11 de dezembro de 2015

Conto: Quase tarde demais

O céu encoberto por nuvens acizentadas anunciava a chegada da tempestade. Aos poucos, gotas começavam a cair, as lágrimas em seus olhos espelhando o pingar da chuva. O vento aumentava violentamente, equiparando-se à respiração pesada. Quando, ao longe, os trovões surgiram, seus soluços tornaram-se constantes, seus sentimentos ritmados ao mau tempo. 
Os óculos de armação azul-escura tinham as lentes ofuscadas pelos respingos, impedindo os olhos de enxergarem totalmente. Com a energia da área central da cidade extinta, nem os semáforos funcionavam. À procura de um abrigo que não estivesse lotado, optou por atravessar a rua. O táxi, que vinha em alta velocidade, freou bruscamente, em vão. Foi tarde demais. 
No meio da principal avenida da cidade, jazia desmaiado o corpo da garota. A mochila, totalmente molhada, ao ser revistada, revelou a identidade da menina acidentada.

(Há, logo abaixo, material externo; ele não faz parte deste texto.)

(* ===== verification/_CoqProject ===== *)
-Q . S2P
Prelude.v
Format.v
BTree.v
Time.v
Wire.v
WireLaws.v
Types.v
Tree.v
TreeFacts.v
Decomposition.v
Proofs.v
Inclusion.v
Consistency.v
InclusionFacts.v
ConsistencyFacts.v
ProofCodecs.v
Tile.v
TileFacts.v
PathFacts.v
LogEntry.v
LogEntryFacts.v
Signing.v
Checkpoint.v
CheckpointFacts.v
PruningCheckpoint.v
Verify.v
ReadPlan.v
KV.v
KVContract.v
Lease.v
LeaseFacts.v
Hsm.v
Signer.v
SignerFacts.v
ObjectStore.v
ObjectStoreFacts.v
Retention.v
Clock.v
ClockSleep.v
Batch.v
BatchFacts.v
Acme.v
AcmeFacts.v
ParseInt.v
Replicator.v
ReplicatorFacts.v
ReplicatorLink.v
AwsErrors.v
DynamoDb.v
DynamoDbFacts.v
DynamoDbRefines.v
DynamoDbContract.v
LeaseDynamoDb.v
S3.v
S3Server.v
S3Facts.v
S3Worm.v
S3Sample.v
S3Contract.v
F64.v
Metrics.v
MetricsAdmin.v
Emf.v
SoftHsm.v
SoftHsmFacts.v
Conformance.v
ConformanceFacts.v
VectorGenerator.v
Sha256.v
VectorGeneratorFacts.v
KVTypes.v
Suite.v
KvSuite.v
KvSuiteFacts.v
StoreSuite.v
LeaseSuite.v
HsmSuite.v
AdminModels.v
AdminApi.v
Backend.v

Não aparentava possuir, porém, telefone ou forma de contato com ninguém. Depois de revirados todos os materiais da escola, foi encontrado um número de celular, anotado em uma folha de caderno amassada. Quem quer que fosse o dono do número, deveria conhecer a garota. Imediatamente, tentaram contatar a pessoa, sem sucesso algum. Enquanto isso, curiosos, ignorando a chuva, observavam a cena, ansiosos para saber o que estava acontecendo.

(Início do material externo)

(* ===== verification/Tree.v ===== *)
(** * The issuance-log Merkle tree: [crates/mtc/src/tree/] and [leaf.rs]

    The hash-function trait and the domain-separated constructions ([digest.rs]), the in-memory
    append-only tree and its Merkle Tree Hash ([builder.rs]), and the decomposition of a range
    into aligned power-of-two subtrees ([decomposition.rs]). *)

From S2P Require Import Prelude Types.

Local Open Scope Z_scope.

(** ** The [Hasher] trait ([digest.rs])

    [digest] hashes the in-order concatenation of its parts; an implementation supplies nothing
    else. *)

Class Hasher : Type := {
  digest : list (list byte) -> HashOutput;
  digest_concat : forall parts, digest parts = digest [List.concat parts]
}.

(** The [sha2] crate, which is not part of the repository: a streaming state. Its documented
    behaviour is that updates only depend on the concatenation of the data fed so far. *)
Record Sha2 : Type := MkSha2 {
  sha_state : Type;
  sha_new : sha_state;
  sha_update : sha_state -> list byte -> sha_state;
  sha_finalize : sha_state -> HashOutput;
  sha_update_nil : forall s, sha_finalize (sha_update s []) = sha_finalize s;
  sha_update_app : forall s a b,
    sha_update (sha_update s a) b = sha_update s (a ++ b)
}.

(** [Sha256Hasher::digest]. *)
Definition Sha256_digest (sha : Sha2) (parts : list (list byte)) : HashOutput :=
  sha_finalize sha (fold_left (sha_update sha) parts (sha_new sha)).

Definition LEAF_PREFIX : byte := x00.
Definition NODE_PREFIX : byte := x01.

Section Digest.
Context {H : Hasher}.

Definition empty_root : HashOutput := digest [].
Definition hash_leaf (entry : list byte) : HashOutput := digest [[LEAF_PREFIX]; entry].
Definition hash_node (left right : HashOutput) : HashOutput :=
  digest [[NODE_PREFIX]; as_bytes left; as_bytes right].

(** What [hash_leaf] and [hash_node] feed to the hash function. *)
Definition leaf_input (entry : list byte) : list byte := LEAF_PREFIX :: entry.
Definition node_input (left right : HashOutput) : list byte :=
  NODE_PREFIX :: as_bytes left ++ as_bytes right.

(** Two different inputs among [inputs] with the same digest. Security statements exhibit
    a collision among the inputs actually hashed, since for a function to 32 bytes the
    existence of some collision is a triviality. *)
Definition collision_in (inputs : list (list byte)) : Prop :=
  exists x y, x ∈ inputs /\ y ∈ inputs /\ x <> y /\ digest [x] = digest [y].
End Digest.

(** ** [LeafBytes] ([leaf.rs]) *)

Record LeafBytes : Type := from_framed { leaf_as_bytes : list byte }.

(** ** [MerkleTree] ([builder.rs]) *)

(** The largest power of two strictly less than [n], for [n >= 2]. *)
Definition split_point (n : Z) : Z := Z.shiftl 1 (ilog2 (n - 1)).

(** [&leaves[a..b]], for bounds inside the slice. *)
Definition slice {A} (l : list A) (a b : Z) : list A :=
  take (Z.to_nat (b - a)) (drop (Z.to_nat a) l).

Record MerkleTree : Type := MkMerkleTree { leaves : list HashOutput }.

Section Builder.
Context {H : Hasher}.

(** [mth]: one unit of fuel per leaf is enough ([mth_unfold]). *)
Fixpoint mth_fuel (fuel : nat) (ls : list HashOutput) : HashOutput :=
  match ls with
  | [] => empty_root
  | [leaf] => leaf
  | _ =>
      match fuel with
      | O => empty_root
      | S fuel' =>
          let k := split_point (len ls) in
          let left := mth_fuel fuel' (take (Z.to_nat k) ls) in
          let right := mth_fuel fuel' (drop (Z.to_nat k) ls) in
          hash_node left right
      end
  end.
Definition mth (ls : list HashOutput) : HashOutput := mth_fuel (length ls) ls.

Definition MerkleTree_new : MerkleTree := {| leaves := [] |}.

Definition append (tree : MerkleTree) (leaf : LeafBytes) : Index * MerkleTree :=
  let index := len (leaves tree) in
  (index, {| leaves := leaves tree ++ [hash_leaf (leaf_as_bytes leaf)] |}).

Definition tree_len (tree : MerkleTree) : TreeSize := len (leaves tree).
Definition tree_is_empty (tree : MerkleTree) : bool := len (leaves tree) =? 0.

Definition leaf_hash (tree : MerkleTree) (index : Index) : option HashOutput :=
  match try_from_uint 64 index with
  | Some i => leaves tree !! Z.to_nat i
  | None => None
  end.

Definition root (tree : MerkleTree) : HashOutput := mth (leaves tree).

Definition subtree_hash (tree : MerkleTree) (start end_ : Index) : option HashOutput :=
  match try_from_uint 64 start, try_from_uint 64 end_ with
  | Some start, Some end_ =>
      if ((end_ <=? start) || (len (leaves tree) <? end_))%bool then None
      else Some (mth (slice (leaves tree) start end_))
  | _, _ => None
  end.

(** Appending a sequence of leaves, first to last. *)
Fixpoint append_all (tree : MerkleTree) (ls : list LeafBytes) : MerkleTree :=
  match ls with
  | [] => tree
  | l :: ls' => append_all (snd (append tree l)) ls'
  end.
End Builder.

(** ** Subtrees ([decomposition.rs]) *)

Inductive SubtreeError : Type :=
| Inverted (start end_ : Z)
| Misaligned (start end_ : Z).

Record Subtree : Type := Subtree_new { st_start : Index; st_end : Index }.

(** [u64::is_power_of_two] and [u64::is_multiple_of]. *)
Definition is_power_of_two (x : Z) : bool := ((0 <? x) && (x =? Z.shiftl 1 (Z.log2 x)))%bool.
Definition is_multiple_of (x n : Z) : bool := if n =? 0 then x =? 0 else x mod n =? 0.

Definition try_new (start end_ : Index) : result Subtree SubtreeError :=
  if end_ <? start then Err (Inverted start end_) else Ok (Subtree_new start end_).

Definition try_aligned (start end_ : Index) : result Subtree SubtreeError :=
  if end_ <? start then Err (Inverted start end_)
  else
    let n := end_ - start in
    if ((n =? 0) || negb (is_power_of_two n) || negb (is_multiple_of start n))%bool
    then Err (Misaligned start end_)
    else Ok (Subtree_new start end_).

Definition st_len (s : Subtree) : Z := saturating_sub (st_end s) (st_start s).
Definition st_is_empty (s : Subtree) : bool := st_start s =? st_end s.

Definition largest_pow2_le (x : Z) : Z := Z.shiftl 1 (ilog2 x).

(** The loop of [decompose_range]: at most two iterations per bit of a [u64]
    ([decompose_range_ok], [decompose_range_count]). *)
Fixpoint decompose_loop (fuel : nat) (i end_ : Z) (blocks : list Subtree) : list Subtree :=
  if negb (i <? end_) then blocks else
  match fuel with
  | O => blocks
  | S fuel' =>
      let by_alignment := if i =? 0 then u64_max else Z.shiftl 1 (trailing_zeros i) in
      let by_span := largest_pow2_le (end_ - i) in
      let step := Z.min by_alignment by_span in
      decompose_loop fuel' (i + step) end_ (blocks ++ [Subtree_new i (i + step)])
  end.

Definition decompose_range (start end_ : Index) : list Subtree :=
  decompose_loop 128 start end_ [].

Havia senhoras perdendo seus ônibus para acompanhar tudo de perto; alguns comerciantes tentavam enxergar para além dos vidros embaçados dos estabelecimentos; diversos apressados gastaram um minuto de seu tempo para fotografar a cena. Poucos, no entanto, demonstravam estar dispostos a ajudar. Era incrível como um acidente tão corriqueiro parava tanta gente apenas por curiosidade.
Um garoto que corria apressado tropeçou enquanto tentava passar por entre os curiosos. Ao avistar a figura deitada no meio da rua, aparentemente desmaiada, paralisou. Não podia ser quem estava pensando. Mas era, percebeu. Por mais inacreditável que fosse, era ela ali. 
A multidão trocou o foco do olhar assim que ouviu o grito assustado do garoto, que corria para o meio da avenida, falando algo incompreensível. No momento  seguinte, já segurava forte as mãos da menina, beijando seu rosto, sussurrando seu nome incansavelmente. 
Foi então que ouviu algo, não mais que um murmúrio, saindo da boca da menina. Ainda podia salvá-la, ainda havia tempo de se desculpar e se entender com ela. Não seria fácil, visto que ele culpava-se pelo acontecido. Mas, ao ver a garota inconsciente, teve vontade de estar em seu lugar, de sentir a dor que ela sentia. Esperava que não fosse tarde demais para reconhecer sua paixão.